PROVIDED DATA START

(** What came of it: the challenge went out, the first answer bought a token,
    its copy did not, one nonce was drawn and one account looked up. *)
Lemma execution_outcome :
  let '(tr, qs, w') := execution in
  returned (qs !! 0%nat) && returned (qs !! 1%nat) && returned (qs !! 2%nat) && returned (qs !! 3%nat) = true ∧
  statuses (thread_events 0 tr) = [200] ∧ statuses (thread_events 1 tr) = [200] ∧
  statuses (thread_events 2 tr) = [401] ∧
  count (draws Sample.nonce) tr.*2 = 1%nat ∧
  count (λ ev : event Server, looks_up (ev_op ev)) tr.*2 = 1%nat.
Proof. vm_compute. repeat split; reflexivity. Qed.

(** ** Witnesses: the server under concurrent requests *)

Definition from_execution (P : list (nat * event Server) → list (prog Server (option panic)) → world → bool) : bool :=
  let '(tr, qs, w') := execution in P tr qs w'.

Lemma from_execution_spec tr qs w' P :
  execution = (tr, qs, w') → from_execution P = true → P tr qs w' = true.
Proof. unfold from_execution. by intros ->. Qed.

Lemma returned_ret q : returned q = true → ∃ p, q = Some (Ret p).
Proof. destruct q as [[[p|]|]|]; try done. by exists None. Qed.

Lemma answered_200 tr qs w' i r :
  execution = (tr, qs, w') →
  from_execution (λ tr qs _, returned (qs !! i) && bool_decide (200 ∈ statuses (thread_events i tr))) = true →
  jobs !! i = Some (Serve r) → r_Method r = "POST"%string → r_Path r = "/auth"%string →
  token_sent jobs tr qs i r.
Proof.
  unfold from_execution. intros -> H Hj Hm Hp. apply andb_true_iff in H as [Hr Hs].
  apply bool_decide_eq_true in Hs. by apply returned_ret in Hr.
Qed.

Lemma challenge_presented : presents conf conf_issuer answer_challenge demo_challenge.
Proof.
  exists (Demo.tx_text Sample.with_domain), (fromUnix 1010). split; [reflexivity|].
  vm_compute. reflexivity.
Qed.

Lemma tokens_cost_a_nonce_witness :
  ∃ tr qs w', interleave (run_job conf_site <$> jobs) tr qs ∧
    consistent (wstep conf_resolver) start tr.*2 w' ∧ token_sent jobs tr qs 1 answer_challenge ∧
    (length [1%nat] ≤ (if live Sample.nonce (w_db start) then 1 else 0) +
                      count (draws Sample.nonce) tr.*2)%nat.
Proof.
  destruct execution_spec as (tr & qs & w' & He & Hil & Hc).
  assert (Hs : token_sent jobs tr qs 1 answer_challenge)
    by (apply (answered_200 tr qs w' 1 _ He); [vm_compute|..]; reflexivity).
  exists tr, qs, w'. split; [exact Hil|]. split; [exact Hc|]. split; [exact Hs|].
  apply (tokens_cost_a_nonce conf_resolver conf conf_issuer conf_fetcher demo_keys conf_toml jobs tr qs
    start w' Sample.nonce [1%nat] conf_issuer_ok Hil Hc (NoDup_singleton _)).
  intros i ->%list_elem_of_singleton. exists answer_challenge, demo_challenge.
  exact (conj Hs (conj challenge_presented eq_refl)).
Defined.

Lemma lookups_cost_a_challenge_witness :
  ∃ tr qs, interleave (run_job conf_site <$> jobs) tr qs ∧
    (count (λ ev : event Server, looks_up (ev_op ev)) (thread_events 1 tr) ≤
     count (on_sql any_consumed) (thread_events 1 tr))%nat.
Proof.
  destruct execution_spec as (tr & qs & w' & _ & Hil & _). exists tr, qs. split; [exact Hil|].
  exact (proj2 (lookups_cost_a_challenge conf conf_issuer conf_fetcher demo_keys conf_toml jobs tr qs
    conf_issuer_ok Hil) 1%nat).
Defined.

(** The token is for the account the GET asked for: Alice's. *)
Lemma login_sound_witness :
  ∃ tr qs j g consumed now signed,
    token_sent jobs tr qs 1 answer_challenge ∧
    logged_in conf conf_issuer conf_fetcher demo_keys answer_challenge (thread_events 1 tr)
      demo_challenge consumed now signed ∧
    jobs !! j = Some (Serve g) ∧ Get "account" (ParseQuery (r_RawQuery g)) = Sample.client.
Proof.
  destruct execution_spec as (tr & qs & w' & He & Hil & Hc).
  assert (Hs : token_sent jobs tr qs 1 answer_challenge)
    by (apply (answered_200 tr qs w' 1 _ He); [vm_compute|..]; reflexivity).
  destruct (login_sound conf_resolver conf conf_issuer conf_fetcher demo_keys conf_toml jobs tr qs start w'
    1 answer_challenge demo_challenge conf_issuer_ok Hil Hc Hs challenge_presented (lookup_empty _))
    as (consumed & now & signed & j & g & expires & home & Hlog & Hg & _ & _ & Ha & _).
  exists tr, qs, j, g, consumed, now, signed. exact (conj Hs (conj Hlog (conj Hg Ha))).
Defined.

(** Three requests from one address, let through by a fresh limiter. *)
Lemma admitted_requests_bounded_witness :
  ∃ tr qs w' before, interleave (run_job conf_site <$> jobs) tr qs ∧
    consistent (wstep conf_resolver) start tr.*2 w' ∧
    w_limiter start = (allow_all (newRateLimiter requestsPerMinute) before).2 ∧
    (∀ i, i ∈ [0%nat; 1%nat; 2%nat] → let_through jobs tr "192.0.2.1" i) ∧
    (inject_Z (Z.of_nat (length [0%nat; 1%nat; 2%nat])) <=
     60 + sec (latest (fromUnix 1010) (omap allow_event tr.*2).*1 - fromUnix 1010) +
     5 * eps * inject_Z (Z.of_nat (length (of_key "192.0.2.1" (omap allow_event tr.*2).*1))))%Q.
Proof.
  destruct execution_spec as (tr & qs & w' & He & Hil & Hc).
  assert (Hgot : ∀ i, i ∈ [0%nat; 1%nat; 2%nat] → let_through jobs tr "192.0.2.1" i).
  { assert (Hall : from_execution (λ tr _ _,
      existsb said_yes (thread_events 0 tr) && existsb said_yes (thread_events 1 tr) &&
      existsb said_yes (thread_events 2 tr)) = true) by (vm_compute; reflexivity).
    apply (from_execution_spec _ _ _ _ He) in Hall.
    apply andb_true_iff in Hall as [Hall H2]. apply andb_true_iff in Hall as [H0 H1].
    apply existsb_exists in H0 as (e0 & Hin0%list_elem_of_In & H0), H1 as (e1 & Hin1%list_elem_of_In & H1),
      H2 as (e2 & Hin2%list_elem_of_In & H2).
    intros i [->|[->| ->%list_elem_of_singleton]%elem_of_cons]%elem_of_cons;
      [exists ask, e0|exists answer_challenge, e1|exists answer_challenge, e2]; by split_and!. }
  exists tr, qs, w', []. split; [exact Hil|]. split; [exact Hc|]. split; [reflexivity|]. split; [exact Hgot|].
  assert (Hclock : clock_near (fromUnix 1010) (fromUnix 1010) (omap allow_event tr.*2).*1).
  { assert (Hw : from_execution (λ tr _ _, forallb (λ e, e.2 =? fromUnix 1010) (omap allow_event tr.*2).*1) = true)
      by (vm_compute; reflexivity).
    apply (from_execution_spec _ _ _ _ He) in Hw. cbv beta in Hw. revert Hw. generalize (omap allow_event tr.*2).*1.
    intros l. induction l as [|[k t] l IH]; [done|]. simpl. intros [Ht Hl]%andb_true_iff.
    apply Z.eqb_eq in Ht as ->. rewrite Z.max_id. split; [done|]. split; [by vm_compute|by apply IH]. }
  apply (proj1 (admitted_requests_bounded conf_resolver conf conf_issuer conf_fetcher demo_keys conf_toml jobs tr qs
    start w' "192.0.2.1" (fromUnix 1010) [] eq_refl Hil Hc eq_refl Hclock)); [|exact Hgot].
  apply (bool_decide_eq_true_1 _). reflexivity.
Defined.

(** ** Witnesses: the handlers and the router *)

Abbreviation conf_deps := (site_deps conf conf_issuer conf_fetcher).

(** A program run in the world of the scenario. *)
Lemma runs_here {A} (p : prog Server A) (w : world) :
  ∃ tr a, runs p tr a.
Proof. eexists _, _. apply (run_trace_runs (S := Server) answers p w). Qed.

Lemma conf_silent : silent_deps conf_deps.
Proof. exact (site_silent conf conf_issuer conf_fetcher conf_issuer_ok). Qed.

(** A fresh database knows no challenge: the answer fails at the store. *)
Lemma postAuthHandler_outcome_witness :
  ∃ tr work out status body, runs (postAuthHandler demo_keys conf_deps answer_challenge) tr tt ∧
    tr = work ++ out ∧ Forall (λ ev : event Server, writes (ev_op ev) = false) work ∧
    response out status body ∧
    (post_failed demo_keys conf_deps answer_challenge work (status, body) ∧ error_wire (status, body) ∨
     ∃ c consumed now signed,
       authenticated demo_keys conf_deps answer_challenge work c consumed now signed ∧
       (status, body) = wire_json 200 (tokenResponse signed)).
Proof.
  destruct (runs_here (postAuthHandler demo_keys conf_deps answer_challenge) start) as (tr & [] & H).
  destruct (postAuthHandler_outcome demo_keys conf_deps answer_challenge tr conf_silent H)
    as (work & out & status & body & ?).
  exists tr, work, out, status, body. split; [exact H|assumption].
Defined.

Lemma getAuthHandler_outcome_witness :
  ∃ tr work out status body, runs (getAuthHandler conf_deps ask) tr tt ∧
    tr = work ++ out ∧ Forall (λ ev : event Server, writes (ev_op ev) = false) work ∧
    response out status body.
Proof.
  destruct (runs_here (getAuthHandler conf_deps ask) start) as (tr & [] & H).
  destruct (getAuthHandler_outcome conf_deps ask tr conf_silent H) as (work & out & status & body & H1 & H2 & H3 & _).
  exists tr, work, out, status, body. exact (conj H (conj H1 (conj H2 H3))).
Defined.

Definition conf_router_deps : RouterDeps :=
  MkRouterDeps (Some tt) (Some conf_issuer) (Some (Token.MkIssuer (token_config conf)))
    (Some (accounts_api conf_fetcher)) (Some store_api) (Some health_api) Sample.net Sample.web
    (cfg_HomeDomains conf) "/etc/stellar.toml" Sample.server false.

Lemma NewRouter_serves_witness :
  ∃ tr p d toml, runs (ServeHTTP conf_site answer_challenge) tr p ∧ wired conf_router_deps d ∧
    loadTOML demo_file "/etc/stellar.toml" Sample.server = Ok toml ∧
    (((r_Method answer_challenge, r_Path answer_challenge), HandlerFunc (postAuthHandler demo_keys d))
       ∈ routes demo_keys d toml → p = None).
Proof.
  destruct (runs_here (ServeHTTP conf_site answer_challenge) start) as (tr & p & H).
  assert (HR : NewRouter demo_keys demo_file conf_router_deps =
    Ok (conf_site, newRateLimiter requestsPerMinute)) by reflexivity.
  destruct (NewRouter_serves demo_keys demo_file conf_router_deps _ _ _ tr p HR H)
    as (d & toml & Hw & Ht & Hs).
  exists tr, p, d, toml. split; [exact H|]. split; [exact Hw|]. split; [exact Ht|].
  intros Hin. exact (proj1 (Hs _ Hin)).
Defined.

(** The longest GET: the wallet's host redirects twice before it answers, the
    database refuses the insert, and the client is gone when the 503 is written. *)
Definition slow_answers (redirects : nat) (o : server_op) : server_res o * nat :=
  match o with
  | TimeNow => (fromUnix 1010, redirects)
  | Sql s => (Err (New "connection refused"), redirects)
  | Horizon (Do _ _) => (Err (New "connection refused"), redirects)
  | Horizon Account.CloseBody => (tt, redirects)
  | Wallet (Cached _) => (None, redirects)
  | Wallet (ClientDomain.Store _ _) => (tt, redirects)
  | Wallet (RoundTrip _) =>
      match redirects with
      | O => (Ok (MkResponse 200 (MkBody Sample.wallet None) None), O)
      | Datatypes.S n => (Ok (MkResponse 302 (MkBody "" None) (Some ("https", "wallet.example")%string)), n)
      end
  | Wallet CloseBody => (tt, redirects)
  | BuildTx args => (built args, redirects)
  | PoolPing => (Ok tt, redirects)
  | SetHeader _ _ | WriteHeader _ | Log _ _ _ => (tt, redirects)
  | Write _ => (Err (New "broken pipe"), redirects)
  | NewRequestID => ("req-1"%string, redirects)
  | Allow _ _ => (true, redirects)
  | WrappedStatus | WrappedBytes => (0, redirects)
  end.

Lemma requests_terminate_witness :
  ∃ tr p, steps (ServeHTTP conf_site ask) tr (Ret p) ∧ length tr = 24%nat ∧ (length tr ≤ 24)%nat.
Proof.
  pose proof (run_trace_runs (S := Server) slow_answers (ServeHTTP conf_site ask) 2%nat) as H.
  assert (Hlen : length (run_trace (S := Server) slow_answers (ServeHTTP conf_site ask) 2%nat).1 = 24%nat)
    by (vm_compute; reflexivity).
  destruct (run_trace _ _ _) as [tr p]. exists tr, p. apply runs_steps in H.
  split; [exact H|]. split; [exact Hlen|].
  refine (proj1 (requests_terminate demo_keys conf conf_issuer conf_fetcher conf_toml ask 24%nat conf_issuer_ok _)
    tr _ H).
  apply list_elem_of_further, list_elem_of_here.
Defined.

(** A table whose one handler panics with a message. *)
Definition panicking : list ((string * string) * Handler) :=
  [(("POST", "/auth"), λ _, Ret (Some (PanicValue (AStr "nil map"))))]%string.

Lemma chain_contains_panics_witness :
  ∃ tr p, runs (ServeHTTP (MkMux (chain false) panicking) answer_challenge) tr p ∧
    through false (dispatch panicking) answer_challenge tr p ∧ ∀ v, p ≠ Some (PanicValue v).
Proof.
  destruct (runs_here (ServeHTTP (MkMux (chain false) panicking) answer_challenge) start) as (tr & p & H).
  exists tr, p. split; [exact H|]. exact (chain_contains_panics false panicking answer_challenge tr p H).
Defined.

(** ** Witnesses: the process *)

Lemma loaded_configuration_starts_witness :
  Load demo_env = Ok conf ∧ loadTOML demo_file (cfg_TOMLPath conf) (cfg_SigningPublicKey conf) = Ok conf_toml ∧
  ∃ issuer fetcher, Challenge.NewIssuer (issuer_config conf) = Ok issuer ∧
    (let? deps := assemble conf in NewRouter demo_keys demo_file deps) =
      Ok (site demo_keys conf issuer fetcher conf_toml, newRateLimiter 60).
Proof.
  assert (Ht : loadTOML demo_file (cfg_TOMLPath conf) (cfg_SigningPublicKey conf) = Ok conf_toml)
    by (vm_compute; reflexivity).
  pose proof (loaded_configuration_starts demo_env demo_file demo_keys conf conf_loads) as H.
  rewrite Ht in H. destruct H as (issuer & fetcher & Hi & _ & _ & HR).
  split; [exact conf_loads|]. split; [exact Ht|]. exists issuer, fetcher. exact (conj Hi HR).
Defined.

PROVIDED DATA END

# WHAT THE TASK ASKS:
Find "vm_compute. reflexivity." in the entries above and copy that whole line exactly, then each line after it through the line that contains "exists tr, qs, w'.".

# REPLY:
  vm_compute. reflexivity.
Qed.

Lemma tokens_cost_a_nonce_witness :
  ∃ tr qs w', interleave (run_job conf_site <$> jobs) tr qs ∧
    consistent (wstep conf_resolver) start tr.*2 w' ∧ token_sent jobs tr qs 1 answer_challenge ∧
    (length [1%nat] ≤ (if live Sample.nonce (w_db start) then 1 else 0) +
                      count (draws Sample.nonce) tr.*2)%nat.
Proof.
  destruct execution_spec as (tr & qs & w' & He & Hil & Hc).
  assert (Hs : token_sent jobs tr qs 1 answer_challenge)
    by (apply (answered_200 tr qs w' 1 _ He); [vm_compute|..]; reflexivity).
  exists tr, qs, w'. split; [exact Hil|]. split; [exact Hc|]. split; [exact Hs|].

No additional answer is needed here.